First of all, I don’t think writers should talk too much about a work in progress. Telling your story over and over can be an avoidance tactic. Talking is the same as doing – you get the same sense of satisfaction.
And depending who you talk to, it can crush a sensitive idea. Most people can’t quite see how you intend to tackle it. Describing isn’t the same as writing. It takes a certain skill to be able to enter into the writer’s world and visualise it in its finished form.
Insensitive friends can pour scorn on an idea, which will cause you to view it, forever more, with hot and cold waves of humiliation. If it’s a first book, friends will refer to your “NOVEL” in arch tones. It can stop you believing in it.
Writing my first two books, I was lucky enough to have an extremely sensitive friend to confide in. I needed him to keep believing in myself and my process. But even then, I didn’t tell him what I was going to write beforehand.

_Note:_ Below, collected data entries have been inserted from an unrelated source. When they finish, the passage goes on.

Lemma logout_known_invariant_witness :
  logout_known (world_of (run (Gateway.gateway 5) 4 (init Gateway.args))).
Proof.
  destruct (logout_known_invariant (Gateway.gateway 5) (gateway_rejects_empty_url 5))
    as (Hinit & _ & _ & _ & Hrun).
  apply Hrun. apply Hinit.
Defined.

(** C1 (as stated) fails: after a login and the loss of the session, the
    keepalive loop has returned with [logged_in] false and the logout URL
    still in place. *)
Lemma logout_url_outlives_session :
  session_invariant Gateway.online /\
  (exists w',
     keepalive Gateway.down 1 Gateway.keepalive_url Gateway.online = Returns tt w' /\
     ~ session_invariant w') /\
  (exists w',
     run_body (Gateway.gateway 5) 3 (init Gateway.args) = Returns tt w' /\
     logged_in (self w') = false /\
     logout_url (self w') = "https://gw/logout?id=1" /\
     ~ session_invariant w').
Proof.
  split; [|split].
  - split; [reflexivity | discriminate].
  - eexists. split; [reflexivity|].
    intros [H _]. simpl in H. discriminate H. discriminate.
  - eexists. split; [reflexivity|]. split; [reflexivity|]. split; [reflexivity|].
    intros [H _]. simpl in H. discriminate H. discriminate.
Qed.

(* ------------------------------------------------------------------ *)
(** ** More on scraping *)

Lemma append_nil_r (s : string) : s ++ EmptyString = s.
Proof. induction s as [|c s IH]; simpl; [reflexivity | now rewrite IH]. Qed.

Lemma span_at_line_end x rest :
  Re.every Re.is_dot x = true -> at_line_end rest ->
  Re.span Re.is_dot (x ++ rest) = (x, rest).
Proof.
  intros Hx Hrest. destruct rest as [|c rest].
  - rewrite append_nil_r. clear Hrest.
    induction x as [|a x IH]; simpl in *; [reflexivity|].
    apply andb_true_iff in Hx as [Ha Hx]. now rewrite Ha, (IH Hx).
  - simpl in Hrest. subst c. now apply span_every.
Qed.

Lemma every_app f x y :
  Re.every f (x ++ y) = Re.every f x && Re.every f y.
Proof.
  induction x as [|a x IH]; simpl; [reflexivity|].
  now rewrite IH, andb_assoc.
Qed.

Lemma every_weaken (f g : ascii -> bool) s :
  (forall c, f c = true -> g c = true) -> Re.every f s = true -> Re.every g s = true.
Proof.
  intros Hfg. induction s as [|c s IH]; simpl; [reflexivity|].
  intros H. apply andb_true_iff in H as [Hc Hs].
  now rewrite (Hfg c Hc), (IH Hs).
Qed.

Lemma until_last_none q s :
  Re.every (fun c => negb (Ascii.eqb c q)) s = true -> Re.until_last q s = None.
Proof.
  induction s as [|c s IH]; simpl; [reflexivity|].
  intros H. apply andb_true_iff in H as [Hc Hs]. rewrite (IH Hs).
  apply negb_true_iff in Hc. now rewrite Hc.
Qed.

He knew my writing times and would phone just before, to encourage and urge me on. He insisted that I send him every completed chapter. His comments tended to be encouraging, rather than too critical.

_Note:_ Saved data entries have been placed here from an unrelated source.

(** A sheet whose third row holds clean labels and whose rows all have a
    key. *)
Definition austin_boise : World :=
  mkWorld true (fun h =>
    match h with
    | 2 => inr (mkParsed ["City"; "Score"; "Rank"]
                  [[Text "Austin"; Num 7; Num 1];
                   [Text "Boise"; Num 9; Num 3]])
    | _ => inl CorruptFile
    end).

(** A session that already holds a table. *)
Definition stale_page : Page :=
  mkPage [("compare_cities", None);
          ("df", Some (mkDataFrame ["Old"] [(0, [Text "x"])]))]
    ["Loaded: **1** cities"] [IsFile; ReadExcel 2].

(** The table [Samples.duplicates] loads to. *)
Definition reno_austin : DataFrame :=
  mkDataFrame ["City"; "Score"]
    [(0, [Text "Reno"; Num 1]);
     (1, [Text "Austin"; Num 2]);
     (2, [Text "Austin"; Num 3])].

End MoreSamples.

(** ** Proof steps *)

(** Case analysis on every outcome a goal matches on. *)
Ltac split_outcomes :=
  repeat match goal with
    | |- context [match ?x with Raise _ => _ | Return _ => _ end] =>
        destruct x
    end.

(** * Properties *)

(** ** Strings *)

Section Strip.

Import PyStr.

Lemma lstrip_first (s : string) : not_space (first_char (lstrip s)) = true.
Proof.
  induction s as [|c s IH]; simpl; [reflexivity|].
  destruct (isspace c) eqn:E; [exact IH|].
  simpl. now rewrite E.
Qed.

Lemma rstrip_last (s : string) : not_space (last_char (rstrip s)) = true.
Proof.
  induction s as [|c s IH]; simpl; [reflexivity|].
  destruct (rstrip s) as [|d t] eqn:E.
  - destruct (isspace c) eqn:Ec; simpl; [reflexivity|now rewrite Ec].
  - exact IH.
Qed.

Lemma rstrip_first (s : string) :
  not_space (first_char s) = true ->
  not_space (first_char (rstrip s)) = true.
Proof.
  destruct s as [|c s]; simpl; [reflexivity|].
  intros H. destruct (rstrip s); [|exact H].
  destruct (isspace c) eqn:E; [discriminate|].
  simpl. now rewrite E.
Qed.

Lemma strip_trimmed (s : string) : trimmed (strip s) = true.
Proof.
  unfold trimmed, strip. apply andb_true_intro. split.
  - apply rstrip_first, lstrip_first.
  - apply rstrip_last.
Qed.

Lemma lstrip_id (s : string) :
  not_space (first_char s) = true -> lstrip s = s.
Proof.
  destruct s as [|c s]; simpl; [reflexivity|].
  intros H. now destruct (isspace c).
Qed.

Lemma rstrip_id (s : string) :
  not_space (last_char s) = true -> rstrip s = s.
Proof.
  induction s as [|c s IH]; [reflexivity|].
  intros H. cbn [rstrip].
  destruct s as [|d t].
  - simpl in *. now destruct (isspace c).
  - rewrite IH; [reflexivity|exact H].
Qed.

Lemma strip_id (s : string) : trimmed s = true -> strip s = s.
Proof.
  unfold trimmed, strip. intros H.
  apply andb_prop in H. destruct H as [Hf Hl].
  rewrite lstrip_id by exact Hf. now apply rstrip_id.
Qed.

Lemma lstrip_split (s : string) :
  exists pre, all_space pre = true /\ s = (pre ++ lstrip s)%string.
Proof.
  induction s as [|c s [pre [Hp Hs]]].
  - exists EmptyString. now split.
  - simpl. destruct (isspace c) eqn:E.
    + exists (String c pre). simpl. rewrite E, Hp. split; [reflexivity|].
      now rewrite <- Hs.
    + exists EmptyString. now split.
Qed.

Lemma rstrip_split (s : string) :
  exists post, all_space post = true /\ s = (rstrip s ++ post)%string.
Proof.
  induction s as [|c s [post [Hp Hs]]].
  - exists EmptyString. now split.
  - cbn [rstrip]. destruct (rstrip s) as [|d t] eqn:E.
    + destruct (isspace c) eqn:Ec.
      * exists (String c post). simpl in *. rewrite Ec, Hp.
        split; [reflexivity|]. now rewrite <- Hs.
      * exists post. split; [exact Hp|]. simpl in *. now rewrite <- Hs.
    + exists post. split; [exact Hp|]. simpl in *. now rewrite <- Hs.
Qed.

Lemma strip_split (s : string) :
  exists pre post,
    all_space pre = true /\ all_space post = true
    /\ s = (pre ++ strip s ++ post)%string.
Proof.
  destruct (lstrip_split s) as [pre [Hpre Hs]].
  destruct (rstrip_split (lstrip s)) as [post [Hpost Hl]].
  exists pre, post. repeat split; try assumption.
  unfold strip. now rewrite <- Hl.
Qed.

Lemma lstrip_empty (s : string) :
  lstrip s = EmptyString <-> all_space s = true.
Proof.
  induction s as [|c s IH]; simpl; [now split|].
  destruct (isspace c); simpl; [exact IH|].
  split; discriminate.
Qed.

Lemma rstrip_empty (s : string) :
  rstrip s = EmptyString <-> all_space s = true.
Proof.
  induction s as [|c s IH]; simpl; [now split|].
  destruct (rstrip s) as [|d t].
  - destruct (isspace c); simpl.
    + split; intros _; [now apply IH|reflexivity].
    + split; discriminate.
  - split; [discriminate|]. intros H. apply andb_prop in H.
    destruct H as [_ H]. apply IH in H. discriminate.
Qed.

(** Stripping leaves nothing exactly when the text is all whitespace. *)
Lemma strip_empty (s : string) : strip s = EmptyString <-> all_space s = true.
Proof.
  unfold strip. rewrite rstrip_empty. split.
  - intros H. apply lstrip_empty.
    pose proof (lstrip_first s) as F.
    destruct (lstrip s) as [|c t]; [reflexivity|].
    simpl in *. destruct (isspace c); discriminate.
  - intros H. apply lstrip_empty in H. now rewrite H.
Qed.

Lemma strip_keeps_nonspace (c : ascii) (s : string) :
  isspace c = false -> strip (String c s) <> EmptyString.
Proof.
  intros H E. apply strip_empty in E. simpl in E. now rewrite H in E.
Qed.

End Strip.

(** ** Blank keys *)

Section BlankKeys.

(** A text key is blank exactly when it is all whitespace. *)
Lemma blank_key_text (s : string) :
  blank_key (Text s) = PyStr.all_space s.
Proof.
  unfold blank_key. simpl.
  destruct (PyStr.all_space s) eqn:E.
  - apply strip_empty in E. now rewrite E.
  - apply String.eqb_neq. intros H. apply strip_empty in H. congruence.
Qed.

Lemma uint_text_first (d : Decimal.uint) :
  exists c t, NilZero.string_of_uint d = String c t
              /\ PyStr.isspace c = false.
Proof.
  destruct d; simpl; eexists; eexists; split; reflexivity.
Qed.

(** The text of a number starts with a digit or a sign. *)
Lemma num_text_first (z : Z) :
  exists c t, to_str (Num z) = String c t /\ PyStr.isspace c = false.
Proof.
  simpl. destruct (Z.to_int z) as [d|d]; simpl.
  - apply uint_text_first.
  - eexists; eexists; split; reflexivity.
Qed.

(** A numeric key is never blank. *)
Lemma blank_key_num (z : Z) : blank_key (Num z) = false.
Proof.
  unfold blank_key. cbn [isna orb].
  destruct (num_text_first z) as (c & t & -> & Hc).
  apply String.eqb_neq. now apply strip_keeps_nonspace.
Qed.

End BlankKeys.

(** ** The pandas calls *)

Section Pandas.

Lemma positions_from_absent (p : nat) (cols : list string) (k : string) :
  existsb (String.eqb k) cols = false -> pd.positions_from p cols k = [].
Proof.
  revert p. induction cols as [|c cols IH]; intros p H; [reflexivity|].
  simpl in *. apply orb_false_elim in H. destruct H as [Hc Hr].
  rewrite String.eqb_sym, Hc. now apply IH.
Qed.

Lemma positions_from_present (p : nat) (cols : list string) (k : string) :
  existsb (String.eqb k) cols = true ->
  exists q qs, pd.positions_from p cols k = q :: qs.
Proof.
  revert p. induction cols as [|c cols IH]; intros p H; [discriminate|].
  simpl in *. rewrite (String.eqb_sym c k).
  destruct (String.eqb k c); [now eexists; eexists|].
  now apply IH.
Qed.

Lemma select_rows_map (b : Row -> bool) (rs : list Row) :
  pd.select_rows rs (map (fun r => (row_label r, b r)) rs) = filter b rs.
Proof.
  induction rs as [|r rs IH]; [reflexivity|].
  simpl. rewrite IH. reflexivity.
Qed.

Lemma filter_filter {A : Type} (f g : A -> bool) (l : list A) :
  filter g (filter f l) = filter (fun x => f x && g x) l.
Proof.
  induction l as [|x l IH]; [reflexivity|].
  simpl. destruct (f x); simpl; [destruct (g x)|]; now rewrite IH.
Qed.

Lemma filter_combine (f : list Cell -> bool) (ls : list nat)
  (vals : list (list Cell)) :
  List.length vals <= List.length ls ->
  map row_cells (filter (fun r => f (row_cells r)) (combine ls vals))
  = filter f vals.
Proof.
  revert ls. induction vals as [|v vals IH]; intros ls H.
  - now destruct ls.
  - destruct ls as [|n ls]; simpl in *; [lia|].
    unfold row_cells at 1. simpl.
    destruct (f v); simpl; rewrite IH by lia; reflexivity.
Qed.

Lemma range_index_cells (vals : list (list Cell)) :
  map row_cells (pd.range_index vals) = vals.
Proof.
  unfold pd.range_index.
  assert (G : forall n, map row_cells (combine (seq n (List.length vals)) vals)
                        = vals).
  { induction vals as [|v vals IH]; intros n; [reflexivity|].
    simpl. now rewrite IH. }
  apply G.
Qed.

Lemma range_index_labels (vals : list (list Cell)) :
  map row_label (pd.range_index vals) = seq 0 (List.length vals).
Proof.
  unfold pd.range_index.
  assert (G : forall n, map row_label (combine (seq n (List.length vals)) vals)
                        = seq n (List.length vals)).
  { induction vals as [|v vals IH]; intros n; [reflexivity|].
    simpl. now rewrite IH. }
  apply G.
Qed.

Lemma range_index_length (vals : list (list Cell)) :
  List.length (pd.range_index vals) = List.length vals.
Proof.
  rewrite <- (length_map row_cells). now rewrite range_index_cells.
Qed.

I can face severe criticism when I’ve finished a first draft. Well, okay … I always have difficulty with it, but I know I have to face it then if the book’s to be any good. No book is ever perfect after one draft.
I needed to know I was on the right track. If I wasn’t, he would point it out. But if I was vaguely trundling along in the right direction, his comments would urge me on, rather than hold me up.

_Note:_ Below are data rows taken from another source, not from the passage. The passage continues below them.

Definition Task (T : Type) : Type := ConnectState T -> ConnectState T * Completion.

Definition andThen {T} (f g : Task T) : Task T :=
  fun s =>
    match f s with
    | (s', Completed) => g s'
    | (s', Threw) => (s', Threw)
    end.

Definition tryCatch {T} (body handler : Task T) : Task T :=
  fun s =>
    match body s with
    | (s', Completed) => (s', Completed)
    | (s', Threw) => handler s'
    end.

Definition skip {T} : Task T := fun s => (s, Completed).

Definition when {T} (cond : ConnectState T -> bool) (f : Task T) : Task T :=
  fun s => if cond s then f s else (s, Completed).

Definition record {T} (a : ConnectAction) : Task T :=
  fun s => (mkConnectState (transport s) (store s) (actions s ++ [a]), Completed).

Notation "f >>> g" := (andThen f g) (at level 62, right associativity).

(** [await client.disconnect()] *)
Definition awaitDisconnect {T} (c : Client T) : Task T :=
  fun s =>
    let '(t', ok) := disconnect c (transport s) in
    (mkConnectState t' (store s) (actions s ++ [CalledDisconnect]),
     if ok then Completed else Threw).

(** [await client.startBotAndConnect({...})] *)
Definition awaitStartBotAndConnect {T} (c : Client T) : Task T :=
  fun s =>
    let '(t', ok) := startBotAndConnect c (transport s) in
    (mkConnectState t' (store s) (actions s ++ [CalledStartBotAndConnect]),
     if ok then Completed else Threw).

Definition clearTranscripts {T} : Task T :=
  fun s =>
    (mkConnectState (transport s)
       (setTranscripts {| user := ""; bot := "" |} (store s)) (actions s),
     Completed).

He was the perfect reader. He had read widely and understood what I was trying to do. He could give me some idea of whether I was succeeding, without crushing me.
I was lucky to have had him. He died of cancer after my second book came out. I still miss him.
I have had other readers, and they’ve been fabulous. I am always grateful to people who tirelessly read my drafts and comment thoughtfully. A good friend once commented that she’d read my third novel more times than she’d read To Kill a Mockingbird, which was her favourite book.
I can’t stress enough that, to work for you, it has to be the right person. I don’t think a partner is necessarily the best person. I prefer my partner to be my tireless supporter. I get truculent when he criticises.
But I can use him to discuss logistical problems and he has, at times, come up with the most creative solutions.
Richard and I are very good at brainstorming together. Somehow we spark each other’s creativity. But he takes too long to read my chapters. I get impatient.
At the moment, I’m between readers. I think that’s okay too. If you don’t have exactly the right person, I think it’s better to try to be your own reader. Mull your ideas over in your head, encourage yourself, give yourself little rewards, urge yourself forward. After all, no-one can be keener on your own work than yourself.